Степан Тимофеевич посмеялся, лицо его вновь приняло радушное выражение, и он негромко, про себя что-то раздумывая, сказал:
— То истинно, стрельцы. Не токмо яблоку, но и человеку время надобно дозреть для важного дела. Максимка теперь в верхнем Яицком городке в атаманах ходит. Надежную опору нужно нам и в тех краях иметь, ежели надумали всю Русь в казацкую державу перестроить! — Посмотрел на Никиту, по-ребячьи озорно подмигнул и спросил: — Видел своего Ибрагимку в отряде Ромашки Тимофеева? Никита поклонился и радушным голосом ответил:
— Видел, Степан Тимофеевич. И готов вместе с тобой плыть вослед за ними… хоть и до Москвы.
— Добро, братки мои милые… Ныне гуляйте, с женками милуйтесь, а назавтра за дело возьмемся. — И неожиданно надумал: — А тебе, Митька, готовиться на посыльном струге сплыть в Астрахань с письмом к атаманам Василию Усу да к Федьке Шелудяку. Из Астрахани стругом пойдешь до Яика, рекой подымешься в верхний Яицкий городок с письмом к твоему знакомцу, Максимке Бешеному. Наказ дам готовить яицких казаков в подмогу… ежели под Синбирском в ратной силе будет значительный урон… Готов к такой службе? Нет ли каких отговорок?
Митька Самара хотел было сказать, что думал со своими товарищами идти на Синбирск, но понял, что так надо для войска, поклонился и выразил полную готовность служить атаману.
— Вот и славно!.. Яша, угости стрельцов атаманской чаркой! И запомни их, ибо я к ним особое доверие имею. К обоим, — с улыбкой добавил атаман. — Проверены в сражениях, не только за бражным столом и на общем дуване!
Синеглазый, русокудрый проворный Яков из атаманской посуды угостил обрадованных вниманием стрельцов. Выпив за здоровье атамана и всего войска, они откланялись и сошли со струга к столу, где сидели их друзья…
Разбежались по домам лишь к вечеру, когда с запада нечаянно насунулась, лохматой и бескрайней медвежьей шубой распластавшись по небу, грозовая туча, еще издали пугая суеверных баб яркими кривыми сполохами молний и трескучими раскатами грома. По Волге впереди грозы побежала мелкая рябь, крикливые чайки пропали, словно и не носились только что над водой…

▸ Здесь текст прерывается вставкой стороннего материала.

(* ===== verification/TrailingCorrect.v ===== *)
(** * Trailing stops: lifecycle and consistency

    [entry_step] is the life of a trailing-stop entry as the code has it;
    [drawn] are the arrows of the diagram of [types.rs] and [added] the moves
    that the code makes beside them.  Every method of the handler, run to
    completion, is shown to move each entry along [entry_step] and to keep the
    two maps in step ([hrel]); from this follow the invariant [wf] of the handler
    after any sequence of calls and that a call leaves a cancelled or failed
    entry alone.  Calls that interleave at their awaits are the subject of
    TrailingRace. *)

From Stdlib Require Import ZArith QArith Lqa Lia String.
From stdpp Require Import base tactics list strings gmap relations.
From S2P Require Import Prelude Decimal Models Errors Breaker Adapter.
From S2P Require Import TrailingTypes StopExecutor TrailingHandler.

Open Scope string_scope.
Open Scope list_scope.

Import Trailing.

(** ** The life of an entry *)

Section lifecycle.
Context `{DEC : !Decimals}.

Implicit Types (e : TrailingEntry) (h : Trailing.t).
(** Small moves never reach the broker.  The level a tick is compared with
    is the level computed at the previous tick, not the level of the order at
    the broker: as long as each single tick stays below the 0.1 percent
    threshold, no matter how far the price travels in total, not one call is
    made and the order at the broker stays where it is, while the entry's
    recorded peak and stop level follow the best price seen. *)
Theorem small_ticks_never_reach_broker symbol prices h log w id e oid peak stop t0 :
  wf h -> active_on symbol h = [id] -> get_entry id h = Some e ->
  te_status e = TsActive oid peak stop t0 -> quiet (utc_now w) e prices = true ->
  let '(_, (h', s')) :=
    for_each (fun p => on_price_update EX symbol p;; mret tt) prices (h, (log, w)) in
  s' = (log, w) /\
  exists peak' stop', get_status id h' = Some (TsActive oid peak' stop' t0) /\
    (forall p, p ∈ prices -> te_is_peak_improvement e peak' p = false) /\
    te_is_peak_improvement e peak' peak = false /\
    (peak' = peak /\ stop' = stop \/ stop' = calculate_stop e peak').
Proof.
  intros Hwf. revert h e peak stop Hwf.
  induction prices as [|price rest IH]; intros h e peak stop Hwf Hact He Hst Hq.
  { simpl. split; [done|]. exists peak, stop. unfold get_status. unfold get_entry in He.
    rewrite He. simpl. rewrite Hst. split_and!; [done|by intros ? ?%not_elem_of_nil| |by left].
    apply improvement_irrefl. }
  simpl in Hq.
  assert (Hpa : match price_action e price with None | Some (UpdateStateOnly _ _) => True | _ => False end).
  { by destruct (price_action e price) as [[]|]. }
  assert (Hq' : quiet (utc_now w) (quiet_tick (utc_now w) e price) rest = true).
  { by destruct (price_action e price) as [[]|]. }
  destruct (quiet_step_wf symbol price h log w id e oid peak stop t0)
    as (h1 & Hrun & He1 & Hwf1 & Hact1); [done..|].
  simpl. run_ts. rewrite Hrun. cbn [fst snd].
  destruct (quiet_tick_active (utc_now w) e price oid peak stop t0 Hst Hpa) as [[Hi Hqt]|[Hi Hqt]];
    rewrite Hqt in He1, Hq'.
  - specialize (IH h1 e peak stop Hwf1 Hact1 He1 Hst Hq').
    destruct (for_each _ rest _) as [[] [h2 s2]]. destruct IH as (-> & p' & s' & H1 & H2 & H3 & H4).
    split; [done|]. exists p', s'. split_and!; try done.
    intros p [->|Hp]%elem_of_cons; [by eapply improvement_neg_trans|by apply H2].
  - specialize (IH h1 _ price (calculate_stop e price) Hwf1 Hact1 He1 eq_refl Hq').
    destruct (for_each _ rest _) as [[] [h2 s2]]. destruct IH as (-> & p' & s' & H1 & H2 & H3 & H4).
    split; [done|]. exists p', s'. split_and!; try done.
    + intros p [->|Hp]%elem_of_cons; [done|by apply H2].
    + eapply improvement_neg_trans; [exact H3|]. by apply improvement_asym.
    + right. by destruct H4 as [[-> ->]| ->].
Qed.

— Тащи столы по домам! — засуетились посадские.
— Вяжи крепче паруса! Бросай заводной якорь! Закрыть трюмы, чтоб водой не захлестало порох и харчи!

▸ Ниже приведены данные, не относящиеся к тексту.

(* ===== verification/PriceFeed.v ===== *)
(** * The price feed of the trailing stops

    [trailing_stop/ws_price_source.rs]: quotes from the provider streams are
    cached per symbol and fanned out to subscribers.  Each subscription is a
    receiver of the symbol's broadcast channel, a bridge task and a bounded
    channel to the tracking task; [Sub] holds the three with the updates in
    transit in each.  A slow bridge loses the oldest broadcast updates, a slow
    tracking task the newest ones.  Logging is left out. *)

From Stdlib Require Import ZArith Lia String.
From stdpp Require Import base tactics list strings gmap.
From S2P Require Import Prelude Decimal Models Errors Adapter StopExecutor.

Open Scope string_scope.
Open Scope list_scope.

Definition DEFAULT_CHANNEL_CAPACITY : nat := 128.
Definition BRIDGE_CHANNEL_CAPACITY : nat := 64.
#[global] Arguments BRIDGE_CHANNEL_CAPACITY : simpl never.
#[global] Arguments DEFAULT_CHANNEL_CAPACITY : simpl never.

Module PriceFeed.
Section feed.
Context `{DEC : !Decimals}.

(** One subscription: the broadcast updates its bridge has yet to take, the
    updates in the channel to the tracking task, those the tracking task has
    received, whether the bridge runs and whether the receiver is alive. *)
Record Sub := mkSub {
  sub_symbol : string;
  sub_backlog : list PriceUpdate;
  sub_channel : list PriceUpdate;
  sub_received : list PriceUpdate;
  sub_bridge : bool;
  sub_open : bool;
}.

(** [WebSocketPriceSource], with its subscriptions. *)
Record t := mk {
  channels : gset string;
  latest_prices : gmap string (Dec * Z);
  channel_capacity : nat;
  subs : gmap nat Sub;
  next_rx : nat;
}.

(** [with_capacity] and [new]; the broadcast channel rounds its capacity up to
    a power of two, which the default is. *)
Definition with_capacity (capacity : nat) : t := mk ∅ ∅ capacity ∅ 0.
Definition new : t := with_capacity DEFAULT_CHANNEL_CAPACITY.

Definition set_subs (m : gmap nat Sub) (f : t) : t :=
  mk (channels f) (latest_prices f) (channel_capacity f) m (next_rx f).

(** The receivers of a symbol's broadcast channel are held by the running
    bridges. *)
Definition listens (symbol : string) (s : Sub) : bool :=
  sub_bridge s && bool_decide (sub_symbol s = symbol).
Definition receiver_count (symbol : string) (f : t) : nat :=
  length (filter (fun kv => listens symbol kv.2 = true) (map_to_list (subs f))).

(** The last [n] elements: what a broadcast channel keeps for a receiver. *)
Definition keep_last {A} (n : nat) (l : list A) : list A := drop (length l - n) l.

(** A broadcast [send] reaches every receiver of the symbol. *)
Definition push (n : nat) (u : PriceUpdate) (s : Sub) : Sub :=
  if listens (pu_symbol u) s
  then mkSub (sub_symbol s) (keep_last n (sub_backlog s ++ [u])) (sub_channel s)
         (sub_received s) (sub_bridge s) (sub_open s)
  else s.

(** [handle_quote] *)
Definition handle_quote (symbol : string) (price : Dec) (timestamp_ms : Z) (f : t) : t :=
  let f1 := mk (channels f) (<[symbol := (price, timestamp_ms)]> (latest_prices f))
              (channel_capacity f) (subs f) (next_rx f) in
  if bool_decide (symbol ∈ channels f)
  then
    let update := {| pu_symbol := symbol; pu_price := price; pu_timestamp_ms := timestamp_ms |} in
    if (receiver_count symbol f =? 0)%nat
    then mk (channels f1 ∖ {[symbol]}) (latest_prices f1) (channel_capacity f1) (subs f1)
           (next_rx f1)
    else set_subs (push (channel_capacity f) update <$> subs f1) f1
  else f1.

(** [subscribe]: the channel is created on demand, the bridge spawned. *)
Definition feed_subscribe (symbol : string) (f : t) : nat * t :=
  (next_rx f,
   mk ({[symbol]} ∪ channels f) (latest_prices f) (channel_capacity f)
     (<[next_rx f := mkSub symbol [] [] [] true true]> (subs f)) (S (next_rx f))).

(** [current_price] *)
Definition feed_current_price (symbol : string) (f : t) : GatewayResult Dec :=
  match latest_prices f !! symbol with
  | Some entry => Ok entry.1
  | None => Err (SymbolNotFound symbol)
  end.

(** One iteration of [bridge_broadcast_to_mpsc]: a subscriber that is gone or a
    broadcast channel that is gone ends the task, a full channel drops the
    update. *)
Definition bridge_step (open_symbols : gset string) (s : Sub) : Sub :=
  let stop b c := mkSub (sub_symbol s) b c (sub_received s) false (sub_open s) in
  if sub_bridge s
  then
    match sub_backlog s with
    | [] => if bool_decide (sub_symbol s ∈ open_symbols) then s else stop [] (sub_channel s)
    | update :: rest =>
        if sub_open s
        then
          let channel :=
            if (length (sub_channel s) <? BRIDGE_CHANNEL_CAPACITY)%nat
            then sub_channel s ++ [update] else sub_channel s in
          mkSub (sub_symbol s) rest channel (sub_received s) true true
        else stop rest (sub_channel s)
    end
  else s.

(** [Receiver::recv] by the tracking task, when an update is ready, and the
    receiver's destructor. *)
Definition recv_step (s : Sub) : Sub :=
  match sub_channel s with
  | u :: rest =>
      if sub_open s
      then mkSub (sub_symbol s) (sub_backlog s) rest (sub_received s ++ [u]) (sub_bridge s) true
      else s
  | [] => s
  end.
Definition drop_step (s : Sub) : Sub :=
  mkSub (sub_symbol s) (sub_backlog s) [] (sub_received s) (sub_bridge s) false.

(** ** A run of the feed *)

Inductive FeedOp :=
| OpQuote (symbol : string) (price : Dec) (timestamp_ms : Z)
| OpSubscribe (symbol : string)
| OpBridge (rx : nat)
| OpRecv (rx : nat)
| OpDrop (rx : nat).

Definition feed_step (op : FeedOp) (f : t) : t :=
  match op with
  | OpQuote symbol price ts => handle_quote symbol price ts f
  | OpSubscribe symbol => (feed_subscribe symbol f).2
  | OpBridge rx => set_subs (alter (bridge_step (channels f)) rx (subs f)) f
  | OpRecv rx => set_subs (alter recv_step rx (subs f)) f
  | OpDrop rx => set_subs (alter drop_step rx (subs f)) f
  end.
Definition feed_run (ops : list FeedOp) (f : t) : t := foldl (fun f op => feed_step op f) f ops.

(** The quotes of a symbol, in order. *)
Definition quotes (symbol : string) (ops : list FeedOp) : list PriceUpdate :=
  omap (fun op => match op with
                  | OpQuote sym price ts =>
                      if bool_decide (sym = symbol)
                      then Some {| pu_symbol := sym; pu_price := price; pu_timestamp_ms := ts |}
                      else None
                  | _ => None
                  end) ops.

(** A subscription against the quotes of its symbol since it was made. *)
Record sub_ok (cap : nat) (symbol : string) (qs : list PriceUpdate) (s : Sub) : Prop := {
  ok_symbol : sub_symbol s = symbol;
  ok_order : sub_received s ++ sub_channel s ++ sub_backlog s `sublist_of` qs;
  ok_backlog : length (sub_backlog s) <= cap;
  ok_channel : length (sub_channel s) <= BRIDGE_CHANNEL_CAPACITY;
}.

Lemma keep_last_sublist {A} n (l : list A) : keep_last n l `sublist_of` l.
Proof. apply sublist_drop. Qed.
Lemma length_keep_last {A} n (l : list A) : length (keep_last n l) <= n.
Proof. unfold keep_last. rewrite length_drop. lia. Qed.

Lemma sub_ok_push cap symbol qs u s :
  sub_ok cap symbol qs s ->
  sub_ok cap symbol (qs ++ if bool_decide (pu_symbol u = symbol) then [u] else []) (push cap u s).
Proof.
  intros [Hs Ho Hb Hc]. unfold push, listens. rewrite Hs.
  destruct (decide (pu_symbol u = symbol)) as [He|He].
  - rewrite (bool_decide_true (symbol = pu_symbol u)), bool_decide_true by done.
    rewrite andb_true_r.
    destruct (sub_bridge s); split; simpl; try done.
    + etrans; [|apply sublist_app; [exact Ho|reflexivity]]. rewrite <- !app_assoc.
      do 2 (apply sublist_app; [reflexivity|]). apply keep_last_sublist.
    + apply length_keep_last.
    + by apply sublist_inserts_r.
  - rewrite (bool_decide_false (symbol = pu_symbol u)), bool_decide_false, andb_false_r by done.
    rewrite app_nil_r. by split.
Qed.

Lemma sub_ok_more cap symbol qs qs' s :
  sub_ok cap symbol qs s -> sub_ok cap symbol (qs ++ qs') s.
Proof. intros []; split; try done. by apply sublist_inserts_r. Qed.

Lemma sub_ok_bridge cap symbol qs open s :
  sub_ok cap symbol qs s -> sub_ok cap symbol qs (bridge_step open s).
Proof.
  intros [Hs Ho Hb Hc]. unfold bridge_step. destruct (sub_bridge s); [|by split].
  destruct (sub_backlog s) as [|u rest] eqn:E.
  { case_bool_decide; split; simpl; rewrite ?E in *; done. }
  simpl in Hb. destruct (sub_open s).
  - destruct (Nat.ltb_spec (length (sub_channel s)) BRIDGE_CHANNEL_CAPACITY); split; simpl; try done;
      try lia.
    + by rewrite <- app_assoc.
    + rewrite length_app. simpl. lia.
    + etrans; [|exact Ho]. do 2 (apply sublist_app; [reflexivity|]). by apply sublist_cons.
  - split; simpl; try done; [|lia].
    etrans; [|exact Ho]. do 2 (apply sublist_app; [reflexivity|]). by apply sublist_cons.
Qed.
Lemma sub_ok_recv cap symbol qs s : sub_ok cap symbol qs s -> sub_ok cap symbol qs (recv_step s).
Proof.
  intros [Hs Ho Hb Hc]. unfold recv_step. destruct (sub_channel s) as [|u rest] eqn:E;
    [by split; rewrite ?E in *|].
  destruct (sub_open s); [|by split; rewrite ?E in *]. split; simpl in *; try done; [|lia].
  by rewrite <- app_assoc.
Qed.
Lemma sub_ok_drop cap symbol qs s : sub_ok cap symbol qs s -> sub_ok cap symbol qs (drop_step s).
Proof.
  intros [Hs Ho Hb Hc]. split; simpl; try done; [|lia].
  etrans; [|exact Ho]. apply sublist_app; [reflexivity|]. by apply sublist_inserts_l.
Qed.

(** One step keeps a subscription in line with the quotes. *)
Lemma sub_ok_step op f rx symbol qs s :
  rx < next_rx f -> subs f !! rx = Some s -> sub_ok (channel_capacity f) symbol qs s ->
  exists s', subs (feed_step op f) !! rx = Some s' /\ rx < next_rx (feed_step op f) /\
    sub_ok (channel_capacity (feed_step op f)) symbol (qs ++ quotes symbol [op]) s'.
Proof.
  intros Hlt Hl Hok. destruct op as [sym price ts|sym|rx'|rx'|rx']; cbn [feed_step].
  - unfold handle_quote. set (u := {| pu_symbol := sym; pu_price := price; pu_timestamp_ms := ts |}).
    replace (quotes symbol [OpQuote sym price ts]) with
      (if bool_decide (pu_symbol u = symbol) then [u] else []) by (simpl; by case_bool_decide).
    destruct (bool_decide (sym ∈ channels f));
      [destruct (receiver_count sym f =? 0)%nat|].
    + exists s. split_and!; [done|done|]. by apply sub_ok_more.
    + exists (push (channel_capacity f) u s). simpl. rewrite lookup_fmap, Hl.
      split_and!; [done|done|]. by apply (sub_ok_push _ _ _ u).
    + exists s. split_and!; [done|done|]. by apply sub_ok_more.
  - exists s. simpl. rewrite lookup_insert_ne by lia. rewrite app_nil_r. split_and!; [done|lia|done].
  - simpl. rewrite app_nil_r. destruct (decide (rx' = rx)) as [->|].
    + rewrite lookup_alter_eq, Hl. eexists. split_and!; [done|done|]. by apply sub_ok_bridge.
    + rewrite lookup_alter_ne by done. by exists s.
  - simpl. rewrite app_nil_r. destruct (decide (rx' = rx)) as [->|].
    + rewrite lookup_alter_eq, Hl. eexists. split_and!; [done|done|]. by apply sub_ok_recv.
    + rewrite lookup_alter_ne by done. by exists s.
  - simpl. rewrite app_nil_r. destruct (decide (rx' = rx)) as [->|].
    + rewrite lookup_alter_eq, Hl. eexists. split_and!; [done|done|]. by apply sub_ok_drop.
    + rewrite lookup_alter_ne by done. by exists s.
Qed.

Lemma sub_ok_run ops : forall f rx symbol qs s,
  rx < next_rx f -> subs f !! rx = Some s -> sub_ok (channel_capacity f) symbol qs s ->
  exists s', subs (feed_run ops f) !! rx = Some s' /\
    sub_ok (channel_capacity (feed_run ops f)) symbol (qs ++ quotes symbol ops) s'.
Proof.
  induction ops as [|op ops IH]; intros f rx symbol qs s Hlt Hl Hok.
  - exists s. by rewrite app_nil_r.
  - destruct (sub_ok_step op f rx symbol qs s Hlt Hl Hok) as (s1 & Hl1 & Hlt1 & Hok1).
    destruct (IH _ _ _ _ _ Hlt1 Hl1 Hok1) as (s2 & Hl2 & Hok2). exists s2. split; [done|].
    rewrite <- app_assoc in Hok2. unfold quotes in *. by rewrite <- (omap_app _ [op]) in Hok2.
Qed.

Lemma capacity_run ops : forall f, channel_capacity (feed_run ops f) = channel_capacity f.
Proof.
  induction ops as [|op ops IH]; intros f; [done|]. cbn [feed_run foldl].
  etrans; [apply IH|]. destruct op; simpl; try done. unfold handle_quote.
  destruct (bool_decide _); [destruct (_ =? _)%nat|]; done.
Qed.

(** The cache holds the last quote of each symbol. *)
Lemma latest_run symbol ops : forall f,
  latest_prices (feed_run ops f) !! symbol =
  match last (quotes symbol ops) with
  | Some u => Some (pu_price u, pu_timestamp_ms u)
  | None => latest_prices f !! symbol
  end.
Proof.
  induction ops as [|op ops IH] using rev_ind; intros f; [done|].
  unfold feed_run in *. rewrite foldl_snoc. unfold quotes. rewrite omap_app, last_app. simpl.
  destruct op as [sym price ts|sym|rx|rx|rx]; simpl; try apply IH.
  assert (H : forall f, latest_prices (handle_quote sym price ts f) =
                        <[sym := (price, ts)]> (latest_prices f)).
  { intros f'. unfold handle_quote. destruct (bool_decide _); [destruct (_ =? _)%nat|]; done. }
  rewrite H. case_bool_decide; subst; simpl.
  - by rewrite lookup_insert_eq.
  - rewrite lookup_insert_ne by done. apply IH.
Qed.

(** What a tracking task sees of the market.  From the moment of a
    subscription, whatever quotes, other subscriptions, bridge iterations and
    receives follow: the updates its tracking task has received, followed by
    those in transit, are a subsequence of the quotes of its symbol, in market
    order and without duplicates; the transit buffers stay within their
    capacities; and the one-shot price query answers with the latest quote of
    the symbol, whatever the subscribers have consumed. *)
Theorem price_updates_in_order symbol ops f :
  let '(rx, f1) := feed_subscribe symbol f in
  exists s, subs (feed_run ops f1) !! rx = Some s /\
    sub_ok (channel_capacity f) symbol (quotes symbol ops) s /\
    feed_current_price symbol (feed_run ops f1) =
      match last (quotes symbol ops) with
      | Some u => Ok (pu_price u)
      | None => feed_current_price symbol f
      end.
Proof.
  simpl. set (f1 := mk _ _ _ _ _).
  destruct (sub_ok_run ops f1 (next_rx f) symbol [] (mkSub symbol [] [] [] true true))
    as (s & Hl & Hok).
  - simpl. lia.
  - apply lookup_insert_eq.
  - split; simpl; [done|done|lia|lia].
  - exists s. rewrite capacity_run in Hok. split_and!; [done|exact Hok|].
    unfold feed_current_price. rewrite latest_run. by destruct (last _).
Qed.

End feed.
End PriceFeed.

Казаки сноровисто завели вторые якоря, чтобы струги кормой не ходили и не бились друг о дружку, надежно увязали на реях скрученные паруса, и кто как мог укрылись от секущего потока воды, который хлынул с неба: не зря почти неделю нещадно жарило раскаленное солнце! А через пять минут с волжского склона по городу, по слободам вниз устремились бесчисленные мутно-бурлящие ручьи, неся с собой куриные перья, навоз, мусор и размытую землю.
Вода у берега пожелтела, вспенилась, почернели дома, частокол и башни, дубрава за оврагом выше Вознесенской слободы затихла, в безветрии отмываясь от нанесенной пыли. И только шум дождя о листья, о песок, о крыши и деревья, долгий и несмолкаемый… И тревожный, потому как пошел в ночь после невиданных прежде недавних кровавых событий.

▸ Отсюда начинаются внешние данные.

Definition placement_success (pid : string) (t : ExitLegType) (o : Order) : PlacementResult :=
  {| pr_placeholder_id := pid; pr_order_type := t; pr_outcome := OutSuccess (ord_id o) o |}.
Definition placement_failed (pid : string) (t : ExitLegType) (e : string) (n : Z)
  : PlacementResult :=
  {| pr_placeholder_id := pid; pr_order_type := t; pr_outcome := OutFailed e n |}.
Definition placement_already_processed (pid : string) (t : ExitLegType) : PlacementResult :=
  {| pr_placeholder_id := pid; pr_order_type := t; pr_outcome := OutAlreadyProcessed |}.
Definition placement_deferred (pid : string) (t : ExitLegType) (reason : string)
  : PlacementResult :=
  {| pr_placeholder_id := pid; pr_order_type := t; pr_outcome := OutDeferred reason |}.

Definition placement_is_success (r : PlacementResult) : bool :=
  match pr_outcome r with OutSuccess _ _ => true | _ => false end.
Definition placement_is_failed (r : PlacementResult) : bool :=
  match pr_outcome r with OutFailed _ _ => true | _ => false end.
Definition placement_is_deferred (r : PlacementResult) : bool :=
  match pr_outcome r with OutDeferred _ => true | _ => false end.
Definition actual_order_id (r : PlacementResult) : option string :=
  match pr_outcome r with OutSuccess id _ => Some id | _ => None end.

(** [ErrorCategory] *)
Inductive ErrorCategory := InfrastructureFailure | CatRateLimited | ExchangeUnavailable.

Definition should_count_toward_breaker (c : ErrorCategory) : bool :=
  match c with InfrastructureFailure => true | _ => false end.

(** [PlaceOrderError] *)
Inductive PlaceOrderError :=
| PlaceFailed (message : string) (retry_count : Z) (category : ErrorCategory)
| WashTrade (message : string)
| InsufficientBalance (message : string) (requested_quantity available_quantity : Dec).

Definition place_error_message (e : PlaceOrderError) : string :=
  match e with PlaceFailed m _ _ | WashTrade m | InsufficientBalance m _ _ => m end.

— Свят-свят! — крестились мужики на иконы, когда вновь и вновь над крышами, будто хрустальное, раскалывалось на мелкие и звонкие кусочки небо. — Не иначе Господь омывает город после тяжкого кровопролития… Спаси и помилуй, Боже…
Всю ночь над Волгой и над городом гуляла гроза, а поутру как саблей отрубило непогоду — подул ровный северо-западный ветер, туча уползла за отроги, и едва ее ближний край пропал, как объявилось солнце, веселое, чистое. Земля, крыши домов, деревья окутались легким паром. Утомившись, иссякли на склонах мутные ручьи, и только Волга полдня мутнела обережьями, покудова муть не снесло вниз и она не осела в бесчисленных затонах и протоках.
Едва малость просохло, задымились на берегу казацкие костры, самые нетерпеливые и те, кто с вечера был приглашен в гости, шли на посад или в город, где печи протопили чуть свет, славили хозяина и хозяйку, их радушно приглашали к столу, угощали, чем сами были богаты в тот день. Иной, желая побалагурить и распотешить хозяйку, перекрестившись, застревал у порога с нарочито скорбным лицом, потягивал себя за усы, надрывал душу себе и хозяину жалобой и причитаниями:
— Беда мне, братец Никанор, не знаю, как и жить-то дальше!
— Отчего так, брат Кузя? — недоумевал хозяин, ожидая услышать невесть какой печали историю.
— Да от того, что у моей тещи карманы тощи! Ни поесть, ни попить, ни на себя надеть нечего! Гляди, хожу, аки всеми посадскими собаками обгрызай! Ох-ох, сиротинушка я, бесприютный, всеми кинутый, никому не в радость, разве что ракам речным себя на корм снести в заклад, а?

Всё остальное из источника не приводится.